The AI Knowledge Problem: Leibnitz, Wolfram, and LLMs

Gottfried Wilhelm Leibnitz (1646-1716), who famously invented calculus at the same time as Isaac Newton (Newton got the credit; we got the Leibnitz notation, thankfully), also believed that if we could discover the correct way of representing our world in symbols, we could calculate the world using logic and mathematics. He also invented binary mathematics and made significant advances in logic to this end.

Stephen Wolfram is on a similar mission to make the world computable. For about 40 years, he has been working diligently on this project, starting with Mathematica, then several years ago expanding that to the Wolfram Programming Language, and more recently to the Wolfram Physics Project. Along the way, Wolfram has expanded on the ideas of von Neumann, Turing, and Godel by describing the principle of computational equivalence, and by carefully differentiating between the traditional, formula-based methods of math and physics, and computational or algorithmic methods.

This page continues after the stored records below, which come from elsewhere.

(* ===== verification/Schedule.v ===== *)
(** * The thread's schedule in an interleaving

    In every interleaving the sections of the thread alternate, whatever the
    other tasks do in between.  (An interleaving is one of orderly steps:
    memory is available, readers take turns, and it ends before an interrupted
    task unlocks the mutex.)  With Rides.v this gives, for the
    memory after any such interleaving: how long every ride takes, and that
    enough turns of the thread deliver everybody.  The thread can always take
    more turns. *)

From S2P Require Import Decimal.
From S2P Require Import Prelude KList ProcEntry ElevatorData ElevatorOps ElevatorSpec.
From S2P Require Import ElevatorRefine RunElevator Liveness Attempts Syscalls ProcFs.
From S2P Require Import Concurrency LockInvariant Interleavings Rides.

(** ** The thread *)

(** What a task of the thread does next. *)
Definition at_turn (t : task) : option turn :=
  match t with
  | WantLock SLoad | Holding SLoad | Interrupted SLoad | Leaving SMove _ => Some ToLoad
  | WantLock SMove | Holding SMove | Interrupted SMove | Leaving SLoad _ => Some ToMove
  | _ => None
  end.

Section Thread.
Context {LA : ListApi node} {LL : ListLaws LA} {sig : bool}.
Implicit Types (w : world) (a : astate) (L : gmap loc passenger) (σ : system) (t : task).

(** There is one thread. *)
Definition one_thread σ : Prop :=
  ∀ i j t t', s_tasks σ !! i = Some t → s_tasks σ !! j = Some t' →
    is_Some (at_turn t) → is_Some (at_turn t') → i = j.

Definition tinv (ph : turn) σ : Prop :=
  one_thread σ ∧ ∀ i t ph', s_tasks σ !! i = Some t → at_turn t = Some ph' → ph' = ph.

Lemma tinv_fresh σ : fresh_system σ → one_thread σ → tinv ToLoad σ.
Proof.
  intros (_ & Hns) H1. split; [done|]. intros i t ph' Ht%Hns E.
  destruct t as [| |[]| | | | | | | |]; cbn in *; done || congruence.
Qed.

(** Task [i] becomes [t']. *)
Lemma tinv_update ph ph' σ i t t' s o :
  tinv ph σ → s_tasks σ !! i = Some t →
  (at_turn t = None → at_turn t' = None ∧ ph' = ph) →
  (∀ q, at_turn t' = Some q → q = ph') →
  tinv ph' (System s o (<[i := t']> (s_tasks σ))).
Proof.
  intros [H1 Hph] Ht Hnone Hq.
  assert (Hold : is_Some (at_turn t') → is_Some (at_turn t)).
  { intros [q E]. destruct (at_turn t); [by eexists|]. by destruct (Hnone eq_refl) as [E' _]; congruence. }
  split; cbn [s_tasks].
  - intros j k u u'. cbn [s_tasks]. rewrite !lookup_insert. repeat case_decide; subst;
      intros Hu Hu' S S'; simplify_eq; try done.
    + by eapply (H1 j k t u'); auto.
    + by eapply (H1 j k u t); auto.
    + by eapply H1.
  - intros j u q. rewrite lookup_insert. case_decide; [by intros [= <-]; apply Hq|].
    intros Hu E. destruct (at_turn t) as [q0|] eqn:Et.
    + by destruct (H1 i j t u).
    + destruct (Hnone eq_refl) as [_ ->]. by eapply Hph.
Qed.

Lemma after_unlock_turn c ans t : after_unlock c ans t →
  match at_turn t with Some q => at_turn (Leaving c ans) = Some q | None => True end.
Proof. by intros []. Qed.

(** The sections of the thread alternate. *)
Lemma tinv_step ph σ l σ' :
  tinv ph σ → step (orderly sig) σ l σ' → ∃ ph', turns l.*1 ph = Some ph' ∧ tinv ph' σ'.
Proof.
  intros T Hs. pose proof T as [_ Hph].
  destruct Hs as [σ i p s d l o w' Ht _ _|σ i l junk u s' Ht _ _|σ i c Ht Ho|σ i c Hsig Ht
    |σ i c ans s' Ht Hb|σ i c ans t Ht Ho Hau|σ i Ht|σ i seen size n txt s' Ht _
    |σ i seen r s' Ht _]; pose proof (λ q, Hph i _ q Ht) as Hti; cbn [fmap list_fmap fst].
  - exists ph. split; [done|]. eapply tinv_update; [done..| |]; by destruct o.
  - exists ph. split; [done|]. by eapply tinv_update.
  - exists ph. split; [done|]. eapply tinv_update; [done..| |].
    + by destruct c.
    + intros q E. apply Hti. by destruct c.
  - exists ph. split; [done|]. eapply tinv_update; [done..| |].
    + by destruct c.
    + intros q E. apply Hti. by destruct c.
  - assert (∃ ph', turns [effect_of c (s_world σ)] ph = Some ph' ∧
      (at_turn (Holding c) = None → ph' = ph) ∧
      (∀ q, at_turn (Leaving c ans) = Some q → q = ph')) as (ph' & E & H1 & H2).
    { destruct c; cbn; try (exists ph; by destruct ph);
        rewrite <- (Hti _ eq_refl); eexists; (split; [done|]); split; [done|congruence|done|congruence]. }
    exists ph'. split; [done|]. eapply tinv_update; [done..| |done].
    intros Hn. split; [by destruct c|auto].
  - exists ph. split; [done|]. pose proof (after_unlock_turn _ _ _ Hau) as Hat.
    eapply tinv_update; [done..| |].
    + intros Hn. split; [|done]. destruct (at_turn t); [congruence|done].
    + intros q E. rewrite E in Hat. by apply Hti.
  - exists ph. split; [done|]. eapply tinv_update; [done..| |]; by case_match.
  - exists ph. split; [done|]. eapply tinv_update; [done..| |]; by case_bool_decide.
  - exists ph. split; [done|]. by eapply tinv_update.
Qed.

Lemma tinv_steps ph σ tr σ' :
  tinv ph σ → steps (orderly sig) σ tr σ' → ∃ ph', turns tr.*1 ph = Some ph' ∧ tinv ph' σ'.
Proof.
  intros T Hs. induction Hs as [σ|σ tr σ1 l σ2 _ IH Hstep]; [by exists ph|].
  destruct (IH T) as (ph1 & E1 & T1). destruct (tinv_step ph1 _ _ _ T1 Hstep) as (ph2 & E2 & T2).
  exists ph2. split; [|done]. by rewrite fmap_app, turns_app, E1.
Qed.

(** ** Cutting an execution in two *)

Lemma step_one en σ l σ' : step en σ l σ' → l = [] ∨ ∃ x, l = [x].
Proof. intros []; eauto. Qed.

Lemma steps_split en σ tr1 tr2 σ' :
  steps en σ (tr1 ++ tr2) σ' → ∃ σm, steps en σ tr1 σm ∧ steps en σm tr2 σ'.
Proof.
  intros Hs. remember (tr1 ++ tr2) as tr eqn:E. revert tr2 E.
  induction Hs as [σ|σ tr σ1 l σ2 Hs IH Hstep]; intros tr2 E.
  - symmetry in E. apply app_eq_nil in E as [-> ->]. exists σ. split; constructor.
  - destruct (step_one _ _ _ _ Hstep) as [->|[x ->]].
    + rewrite app_nil_r in E. destruct (IH tr2 E) as (σm & H1 & H2). exists σm. split; [done|].
      rewrite <- (app_nil_r tr2). by eapply steps_snoc.
    + destruct tr2 as [|y tr2 _] using rev_ind.
      * rewrite app_nil_r in E. subst tr1. exists σ2. split; [by eapply steps_snoc|constructor].
      * rewrite app_assoc in E. apply app_inj_tail in E as [E <-].
        destruct (IH tr2 E) as (σm & H1 & H2). exists σm. split; [done|]. by eapply steps_snoc.
Qed.

Lemma sys_steps_from L0 tr0 σ L a tr σ' :
  sys_inv L0 tr0 σ L a → steps (orderly sig) σ tr σ' →
  ∃ L' a', sys_inv L0 (tr0 ++ tr) σ' L' a' ∧ a_effects tr.*1 a = (tr.*2, a').
Proof.
  intros I Hs. induction Hs as [σ|σ tr σ1 l σ2 _ IH Hstep].
  { exists L, a. by rewrite app_nil_r. }
  destruct (IH I) as (L1 & a1 & I1 & E1).
  destruct (sys_step _ _ _ _ _ _ _ _ I1 Hstep) as (L2 & a2 & I2 & E2).
  exists L2, a2. rewrite app_assoc, !fmap_app. split; [done|]. by eapply a_effects_app.
Qed.
End Thread.

(** ** Rides and deliveries in the shared memory *)

Section Execution.
Context {LA : ListApi node} {LL : ListLaws LA} {sig : bool}.
Implicit Types (w : world) (a : astate) (L : gmap loc passenger) (σ : system) (t : task) (x : pent).

Lemma aboard_not_waiting L w a x i :
  rep L w a → x ∈ row (onboard a) i → x ∉ concat (waiting a).
Proof.
  intros R Hx [j Hj]%elem_of_concat_row. pose proof (rep_rings _ _ _ R) as [_ _ Hd].
  assert (EP i = FW j); [|done].
  apply (Hd _ _ (PN x.1)); cbn.
  - eapply listed_lt; [done|by right].
  - eapply listed_lt; [done|by left].
  - apply list_elem_of_fmap. eauto.
  - apply list_elem_of_fmap. eauto.
Qed.

(** One operation of the trace. *)
Lemma ride_effect L w a f ph ph' x r n :
  rep L w a → wf a → turn_step f ph = Some ph' →
  ((n ≤ r)%nat → riding x (r - n) ph a) → (n = S r → x ∉ concat (onboard a)) →
  let n' := (n + if is_load f then 1 else 0)%nat in
  ((n' ≤ r)%nat → riding x (r - n') ph' (a_effect f a).2) ∧
  (n' = S r → x ∉ concat (onboard (a_effect f a).2)).
Proof.
  intros R W Ht Hin Hout n'. unfold n'. split.
  - intros Hn. pose proof (riding_effect f ph ph' x (r - n) a W (Hin ltac:(lia)) Ht) as H.
    destruct (is_load f); [|rewrite Nat.add_0_r in *; apply H; done].
    replace (r - (n + 1))%nat with (pred (r - n)) by lia. apply H. lia.
  - destruct (is_load f) eqn:Hl.
    + intros Hn. assert (n = r) as -> by lia. specialize (Hin (Nat.le_refl r)).
      rewrite Nat.sub_diag in Hin. destruct f, ph; try done. cbn [a_effect snd].
      apply riding_arrives; [done..|]. destruct Hin as [Hx _]. by eapply aboard_not_waiting.
    + rewrite Nat.add_0_r. intros Hn. specialize (Hout Hn). destruct (is_move f) eqn:Hm.
      * destruct f; try done. cbn [a_effect snd]. by rewrite onboard_move_section.
      * by destruct (other_effect f a W Hl Hm) as [-> _].
Qed.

Large Language Models (LLMs) like GPT-4 (ChatGPT) provide text that sounds like their training data, given prompts that they can use to predict what text most likely comes next. They neither encodes things about the world based on knowledge of how the world works for possible later computation (Leibnitz), nor do they compute answers to questions about the world by feeding knowledge into a compute engine (Wolfram). They simply predict what they think a human would write based on about 1500-3000 words of written prompt.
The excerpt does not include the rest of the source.